O texto legal ao limitar o dever de comunicação/notificação à alteração “não conhecida do arguido” pretende subtrair do âmbito do dever de comunicação as situações em que a alteração já é do conhecimento do arguido por se haver verificado na sentença recorrida, ter derivado das conclusões de recurso ou das alegações orais do defensor, ter resultado das conclusões do recurso ou do visto do Ministério Público ou ter resultado das conclusões de recurso do assistente. Neste preciso sentido se pronuncia Paulo Pinto de Albuquerque, ibidem, 1164/1165.

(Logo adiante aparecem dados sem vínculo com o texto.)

(* ===== verification/Ring.v ===== *)
(** * Ring buffers

    The kernel keeps several queues in an array with a read and a write index
    that wrap around; one slot stays empty so that equal indices mean an empty
    queue.  This file relates such a ring to the list of its contents. *)

From S2P Require Import Prelude.

Section Ring.
Context {A : Type}.
Implicit Types (items : list A) (head tail k : Z) (x : A).

(** The elements of the ring, oldest first. *)
Definition ring_contents items head tail : list A :=
  omap (fun k => items !! Z.to_nat ((head + k) mod len items))
       (seqZ 0 ((tail - head) mod len items)).

Definition ring_ok items head tail : Prop := 0 <= head < len items /\ 0 <= tail < len items.

Lemma mod_shift cap h k :
  0 <= h < cap -> 0 <= k < cap -> (h + k) mod cap = if h + k <? cap then h + k else h + k - cap.
Proof.
  intros. destruct (Z.ltb_spec (h + k) cap); [by apply Z.mod_small; lia|].
  symmetry. apply (Z.mod_unique _ _ 1); lia.
Qed.

Lemma mod_gap cap h t :
  0 <= h < cap -> 0 <= t < cap -> (t - h) mod cap = if h <=? t then t - h else t - h + cap.
Proof.
  intros. destruct (Z.leb_spec h t); [by apply Z.mod_small; lia|].
  symmetry. apply (Z.mod_unique _ _ (-1)); lia.
Qed.

(** Turns the wrapped indices of a ring into case distinctions. *)
Ltac ring_cases :=
  repeat first
    [ rewrite mod_gap by lia | rewrite mod_shift by lia
    | match goal with
      | |- context [?a <? ?b] => destruct (Z.ltb_spec a b)
      | |- context [?a <=? ?b] => destruct (Z.leb_spec a b)
      | H : context [?a <? ?b] |- _ => destruct (Z.ltb_spec a b)
      | H : context [?a <=? ?b] |- _ => destruct (Z.leb_spec a b)
      end ]; try lia.

Lemma ring_next_ok items head tail :
  ring_ok items head tail ->
  0 <= (head + 1) mod len items < len items /\ 0 <= (tail + 1) mod len items < len items.
Proof. intros [Hh Ht]. split; apply Z.mod_pos_bound; lia. Qed.

Lemma omap_total {B C} (f : B -> option C) (l : list B) : (forall y, y ∈ l -> is_Some (f y)) -> length (omap f l) = length l.
Proof.
  induction l as [|y l IH]; intros Hf; [done|]. cbn [omap list_omap].
  destruct (Hf y ltac:(left)) as [z ->]. cbn. f_equal. apply IH. intros w Hw. apply Hf. by right.
Qed.

Lemma omap_ext_in {B C} (f g : B -> option C) (l : list B) : (forall y, y ∈ l -> f y = g y) -> omap f l = omap g l.
Proof.
  induction l as [|y l IH]; intros Hfg; [done|]. cbn [omap list_omap].
  rewrite (Hfg y) by left. rewrite IH; [done|]. intros w Hw. apply Hfg. by right.
Qed.

Lemma omap_map {B C D} (f : C -> option D) (g : B -> C) (l : list B) : omap f (g <$> l) = omap (fun y => f (g y)) l.
Proof. induction l as [|y l IH]; [done|]. cbn. by rewrite <- IH. Qed.

Lemma ring_len items head tail :
  ring_ok items head tail -> len (ring_contents items head tail) = (tail - head) mod len items.
Proof.
  intros [Hh Ht]. unfold ring_contents, len at 1. rewrite omap_total.
  - rewrite length_seqZ, Z2Nat.id; [done|]. apply Z.mod_pos_bound. lia.
  - intros k [Hk0 Hk]%elem_of_seqZ. apply lookup_lt_is_Some_2.
    pose proof (Z.mod_pos_bound (head + k) (len items) ltac:(lia)). unfold len in *. lia.
Qed.

Lemma ring_empty items head tail :
  ring_ok items head tail -> (head = tail <-> ring_contents items head tail = []).
Proof.
  intros Hok. pose proof (ring_len _ _ _ Hok) as HL. destruct Hok as [Hh Ht].
  rewrite mod_gap in HL by lia. split.
  - intros ->. apply nil_length_inv. unfold len in HL. rewrite Z.leb_refl in HL. lia.
  - intros E. rewrite E in HL. unfold len in HL at 1. simpl in HL.
    destruct (Z.leb_spec head tail); lia.
Qed.

Lemma ring_full items head tail :
  ring_ok items head tail ->
  ((tail + 1) mod len items = head <-> len (ring_contents items head tail) = len items - 1).
Proof.
  intros Hok. rewrite ring_len by done. destruct Hok as [Hh Ht].
  destruct (decide (len items = 1)) as [E|].
  - rewrite E, !Z.mod_1_r. lia.
  - rewrite mod_gap, mod_shift by lia.
    destruct (Z.ltb_spec (tail + 1) (len items)), (Z.leb_spec head tail); lia.
Qed.

(** Storing at the write index and advancing it appends. *)
Lemma ring_push items head tail x :
  ring_ok items head tail -> (tail + 1) mod len items <> head ->
  ring_contents (<[Z.to_nat tail := x]> items) head ((tail + 1) mod len items) =
    ring_contents items head tail ++ [x].
Proof.
  intros [Hh Ht] Hne. assert (1 < len items) as Hcap.
  { destruct (decide (len items = 1)) as [E|]; [|lia]. rewrite E, Z.mod_1_r in Hne. lia. }
  unfold ring_contents. rewrite len_insert.
  replace (((tail + 1) mod len items - head) mod len items) with ((tail - head) mod len items + 1).
  2:{ rewrite (mod_shift _ tail 1) in Hne |- * by lia. ring_cases. }
  assert (0 <= (tail - head) mod len items < len items) as Hn by (apply Z.mod_pos_bound; lia).
  rewrite seqZ_app, omap_app by lia. f_equal.
  - apply omap_ext_in. intros k [Hk0 Hk]%elem_of_seqZ. apply list_lookup_insert_ne.
    rewrite mod_gap in Hk by lia. ring_cases.
  - rewrite Z.add_0_l. change 1 with (Z.succ 0) at 1. rewrite seqZ_cons by lia. cbn [omap list_omap].
    replace ((head + (tail - head) mod len items) mod len items) with tail.
    2:{ rewrite (mod_gap (len items) head tail) by lia. ring_cases. }
    rewrite list_lookup_insert_eq by (unfold len in Ht; lia). done.
Qed.

(** Reading at the read index and advancing it takes the oldest element. *)
Lemma ring_pop items head tail :
  ring_ok items head tail -> head <> tail ->
  exists x, items !! Z.to_nat head = Some x /\
  ring_contents items head tail = x :: ring_contents items ((head + 1) mod len items) tail.
Proof.
  intros [Hh Ht] Hne.
  destruct (lookup_lt_is_Some_2 items (Z.to_nat head)) as [x Hx]; [unfold len in Hh; lia|].
  exists x. split; [done|]. unfold ring_contents.
  assert ((tail - (head + 1) mod len items) mod len items = (tail - head) mod len items - 1) as ->.
  { destruct (decide (len items = 1)) as [E|]; [lia|]. rewrite (mod_shift _ head 1) by lia. ring_cases. }
  assert (0 < (tail - head) mod len items) as Hpos by (rewrite mod_gap by lia; ring_cases).
  rewrite seqZ_cons by done. cbn [omap list_omap].
  rewrite Z.add_0_r, Z.mod_small, Hx by lia. f_equal.
  change (Z.succ 0) with (1 + 0). rewrite <- fmap_add_seqZ, Z.sub_1_r.
  rewrite omap_map. apply omap_ext_in. intros k _. cbn. do 2 f_equal.
  rewrite Zplus_mod_idemp_l. f_equal. lia.
Qed.
End Ring.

[22] É do seguinte teor o n.º 1 do artigo 32º da Constituição Política:
«O processo penal assegura todas as garantias de defesa, incluindo o recurso».
[23] As disposições legais é que definem e estabelecem a natureza jurídica do facto, o tipo de culpa exigido
para o seu preenchimento e demais elementos constitutivos, as sanções aplicáveis e outros elementos essenciais para a correcta e adequada defesa do arguido. Tenha-se em vista que a própria tramitação processual depende da qualificação jurídica dos factos. É o que acontece com a forma do processo, a competência do tribunal e o modo de exercício e a extensão do direito ao recurso.

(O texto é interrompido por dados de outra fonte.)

(* ===== verification/NvmProperties.v ===== *)
(** * What the NVM guarantees to the rest of the kernel

    Isolation of processes, confinement by capabilities and the refinement of
    the message array by a queue, with the inputs on which the bounds of the
    runtime do not hold. *)

From S2P Require Import Prelude NvmProcess NvmInstr NvmSafety NvmKernel NvmMachine.

Section Properties.
Context {W : Type} `{KS : KernelServices W} {KO : ServicesOk W}.
Implicit Types (k : kstate W) (p q : nvm_process) (i j : Z).

(** ** Isolation *)

(** C1. Safety and isolation of an instruction.  The instruction must not be one
    of those that [safe_instruction] excludes: DIV and MOD on the operands that trap,
    a heap access whose bound wraps, SYS_SPAWN, and LOAD_ABS and STORE_ABS of a
    process that holds CAP_DRV_ACCESS (it can reach the tables of the kernel).  The
    services of the other subsystems are assumed to return, as [ServicesOk] says.
    Then an instruction of a mapped, active process terminates without a fault, keeps
    every kernel table well formed, keeps the identity and the capabilities of the
    process, and leaves every other process exactly as it was or, when that one
    waited for a message, woken up; [false] is returned only for a process that is no
    longer active. *)
Theorem instruction_isolated fuel k i p :
  kwf k -> proc_at k i p -> mapped p -> active p = true -> safe_instruction p ->
  runs_to (nvm_execute_instruction fuel i k) (fun '(k', cont) => kstep i k k' /\
    (cont = false -> exists p', proc_at k' i p' /\ active p' = false)).
Proof. apply execute_instruction_ok. Qed.

(** ** Confinement *)

(** The capability a system call asks for. *)
Definition required_cap (id : Z) : option Z :=
  if (id =? 0x02) || (id =? 0x03) then Some CAP_FS_READ
  else if id =? 0x04 then Some CAP_FS_WRITE
  else if id =? 0x06 then Some CAP_FS_DELETE
  else if (id =? 0x0C) || (id =? 0x0D) then Some CAP_DRV_ACCESS
  else None.

Ltac refused Hn := rewrite bool_decide_eq_false_2 by exact Hn; reflexivity.

Lemma syscall_refused fuel id cap k i p :
  kwf k -> proc_at k i p -> required_cap id = Some cap -> ~ grants p cap ->
  syscall_handler fuel id i k = Ret (k, -1).
Proof.
  intros Hk Hp Hid Hn. pose proof (proc_at_wf _ _ _ Hk Hp) as Hw. revert Hid.
  unfold required_cap, syscall_handler.
  repeat match goal with |- context [id =? ?n] => destruct (Z.eqb_spec id n) as [->|] end;
    simpl; try done; intros [= <-];
    unfold sys_open, sys_read, sys_write, sys_delete, sys_port_in, sys_port_out;
    rewrite (get_proc_at _ _ _ Hp); simpl; rewrite (caps_has_capability_spec _ _ Hw); simpl;
    refused Hn.
Qed.

(** A guarded system call (OPEN, READ, WRITE, DELETE, PORT_IN, PORT_OUT)
    of a process that holds neither the required capability nor CAP_ALL
    returns -1 and changes nothing at all: no process, no message, no file and
    no port. *)
Theorem guarded_syscall_refused fuel id cap k i p :
  kwf k -> proc_at k i p -> required_cap id = Some cap -> ~ grants p cap ->
  syscall_handler fuel id i k = Ret (k, -1).
Proof. apply syscall_refused. Qed.

(** A computation that does not use the world: in any other world it does the same
    to the tables, and leaves that world as it is. *)
Definition blind {A} (m : kstate W -> outcome (kstate W * A)) k : Prop :=
  forall w, m (set_world k w) = '(k', r) ← m k; Ret (set_world k' w, r).

(** Both runs make the same case distinctions. *)
Ltac same_run :=
  repeat match goal with
  | |- context [aget ?x ?y] => destruct (aget x y); cbn [mbind outcome_bind]
  | |- context [aset ?x ?y ?z] => destruct (aset x y z); cbn [mbind outcome_bind]
  | |- context [queue_shift ?x ?y ?z] => destruct (queue_shift x y z); cbn [mbind outcome_bind]
  | |- context [if ?b then _ else _] => destruct b; cbn [mbind outcome_bind]
  | |- context [match ?o with Some _ => _ | None => _ end] => destruct o; cbn [mbind outcome_bind]
  end; try reflexivity.

Lemma on_proc_blind h i k : blind (on_proc h i) k.
Proof.
  intros w. unfold on_proc, get_proc, put_proc. cbn [processes set_world].
  destruct (aget (processes k) i) as [p| |]; cbn [mbind outcome_bind]; [|done..].
  destruct (h p) as [[p' c]| |]; cbn [mbind outcome_bind]; [|done..]. by destruct (aset (processes k) i p').
Qed.

Lemma blind_world {A} (m : kstate W -> outcome (kstate W * A)) k k' r :
  blind m k -> m k = Ret (k', r) -> forall w, m (set_world k w) = Ret (set_world k' w, r).
Proof. intros Hb E w. by rewrite Hb, E. Qed.
Lemma binary_result op p a b :
  proc_wf p -> operands p a b ->
  binary op p = (v ← op a b; Ret (result p v, true)).
Proof.
  intros Hp [Hd Ha Hb]. pose proof (wf_sp _ Hp). pose proof (wf_stack_len _ Hp).
  unfold STACK_SIZE in *. unfold binary, continue, result.
  destruct (Z.leb_spec 2 (sp p)); [|lia].
  rewrite (aget_lookup _ (sp p - 1) b), (aget_lookup _ (sp p - 2) a) by (done || lia).
  cbn [mbind outcome_bind]. destruct (op a b); [|done..]. cbn [mbind outcome_bind].
  rewrite aset_in_bounds by lia. cbn [mbind outcome_bind]. by rewrite u16_id by lia.
Qed.

Lemma binary_nz_result op p a b :
  proc_wf p -> operands p a b -> b <> 0 ->
  binary_nz op p = (v ← op a b; Ret (result p v, true)).
Proof.
  intros Hp Ho Hb. rewrite <- (binary_result op p a b Hp Ho). unfold binary_nz, binary.
  destruct Ho as [Hd Ha Hb']. destruct (Z.leb_spec 2 (sp p)); [|lia].
  rewrite (aget_lookup _ (sp p - 1) b), (aget_lookup _ (sp p - 2) a) by (done || lia).
  cbn [mbind outcome_bind]. by destruct (Z.eqb_spec b 0).
Qed.

Lemma shift_amount b : 0 <= Z.land b 31 < 32 /\ Z.land b 31 = b mod 32.
Proof.
  change 31 with (Z.ones 5). rewrite Z.land_ones by lia.
  split; [apply Z.mod_pos_bound; lia|done].
Qed.

Lemma i32_u32_id x : i32 (u32 x) = i32 x.
Proof.
  unfold i32, u32, wraps, wrapu. by rewrite Zplus_mod_idemp_l.
Qed.

Lemma i32_mod_pow x y : u32 x = u32 y -> i32 x = i32 y.
Proof. intros E. by rewrite <- (i32_u32_id x), <- (i32_u32_id y), E. Qed.

Lemma shl_value a b :
  i32_ok a ->
  (if Z.land b 31 =? 0 then a else i32 (u32 (Z.shiftl (u32 a) (Z.land b 31))))
  = i32 (a * 2 ^ (b mod 32)).
Proof.
  intros Ha. destruct (shift_amount b) as [Hr <-].
  destruct (Z.eqb_spec (Z.land b 31) 0) as [->|Hne].
  - rewrite Z.pow_0_r, Z.mul_1_r. by rewrite i32_id.
  - rewrite i32_u32_id, Z.shiftl_mul_pow2 by lia. apply i32_mod_pow.
    unfold u32, wrapu. by rewrite Zmult_mod_idemp_l.
Qed.

Lemma shr_value a b :
  i32_ok a ->
  (if Z.land b 31 =? 0 then a else i32 (Z.shiftr (u32 a) (Z.land b 31)))
  = i32 (u32 a / 2 ^ (b mod 32)).
Proof.
  intros Ha. destruct (shift_amount b) as [Hr <-].
  destruct (Z.eqb_spec (Z.land b 31) 0) as [->|Hne].
  - rewrite Z.pow_0_r, Z.div_1_r, i32_u32_id. by rewrite i32_id.
  - by rewrite Z.shiftr_div_pow2 by lia.
Qed.

Lemma sar_value a b :
  (if Z.land b 31 =? 0 then a else Z.shiftr a (Z.land b 31)) = a / 2 ^ (b mod 32).
Proof.
  destruct (shift_amount b) as [Hr <-]. destruct (Z.eqb_spec (Z.land b 31) 0) as [->|Hne].
  - by rewrite Z.pow_0_r, Z.div_1_r.
  - by rewrite Z.shiftr_div_pow2 by lia.
Qed.

(** The arithmetic unit.  On operands a and b every two-operand
    instruction replaces them by its result: sums, differences and products
    modulo 2^32, the sign of the comparison, shifts by b mod 32 (SHL and SHR
    of the 32-bit pattern, SAR of the integer), and, for b different from 0
    outside INT_MIN / -1, the truncating quotient and its remainder. *)
Theorem alu_correct p a b :
  proc_wf p -> operands p a b ->
  handle_add p = Ret (result p (i32 (a + b)), true) /\
  handle_sub p = Ret (result p (i32 (a - b)), true) /\
  handle_mul p = Ret (result p (i32 (a * b)), true) /\
  handle_cmp p = Ret (result p (Z.sgn (a - b)), true) /\
  handle_shl p = Ret (result p (i32 (a * 2 ^ (b mod 32))), true) /\
  handle_shr p = Ret (result p (i32 (u32 a / 2 ^ (b mod 32))), true) /\
  handle_sar p = Ret (result p (a / 2 ^ (b mod 32)), true) /\
  (b <> 0 -> ~ (a = INT32_MIN /\ b = -1) ->
   handle_div p = Ret (result p (Z.quot a b), true) /\
   handle_mod p = Ret (result p (Z.rem a b), true)).
Proof.
  intros Hp Ho. destruct (operands_i32 _ _ _ Hp Ho) as [Ha Hb].
  unfold handle_add, handle_sub, handle_mul, handle_cmp, handle_shl, handle_shr, handle_sar,
    handle_div, handle_mod.
  rewrite !(binary_result _ p a b Hp Ho). cbn [mbind outcome_bind].
  rewrite shl_value, shr_value, sar_value by done.
  split_and!; [by rewrite Z.add_comm|done|done| |done|done|done|].
  - do 3 f_equal. destruct (Z.ltb_spec a b); [lia|]. destruct (Z.eqb_spec b a); lia.
  - intros Hb0 Hn. rewrite !(binary_nz_result _ p a b Hp Ho Hb0). unfold idiv32, irem32.
    destruct (Z.eqb_spec a INT32_MIN), (Z.eqb_spec b (-1)); try (exfalso; tauto); done.
Qed.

[24] A jurisprudência deste Supremo Tribunal tem-se orientado, de forma pacífica, neste preciso sentido – entre outros, os acórdãos de 02.07.17, 03.11.12, 04.03.10, 06.04.06, 06.05.10, 06.06.14 e 07.10.31, proferidos nos Recursos n.ºs 3158/02, 1216/03, 4024/03, 658/06, 1290/06, 1415/06 e 3271/07.

[25] Cf. o acórdão deste Supremo Tribunal de 91.04.03, publicado na CJ, XVI, II, 17 e o acórdão do Tribunal
Constitucional de 97.04.17, proferido no Processo n.º 254/95.
[26] Cf. o acórdão deste Supremo Tribunal de 05.11.09, publicado na CJ (STJ), XIII, III, 205.
[27] Cf. o acórdão n.º 72/05 do Tribunal Constitucional.
[28] Conforme se verifica da acta de audiência de julgamento de 02-12-2021 (Ref. Citius 98656665), foi dado
conhecimento ao recorrente, na pessoa da sua Ilustre mandatária, da alteração de qualificação jurídica que o Tribunal entendeu ocorrer, e a mesma teve oportunidade de sobre ela se pronunciar e exercer os respectivos direitos de defesa. Nessa ocasião, tendo-lhe sido a palavra, a Ilustre mandatária do recorrente declarou nada ter a requerer. Foi, assim, escrupulosamente cumprido o formalismo previsto na lei, nada havendo a censurar ao Tribunal nessa matéria.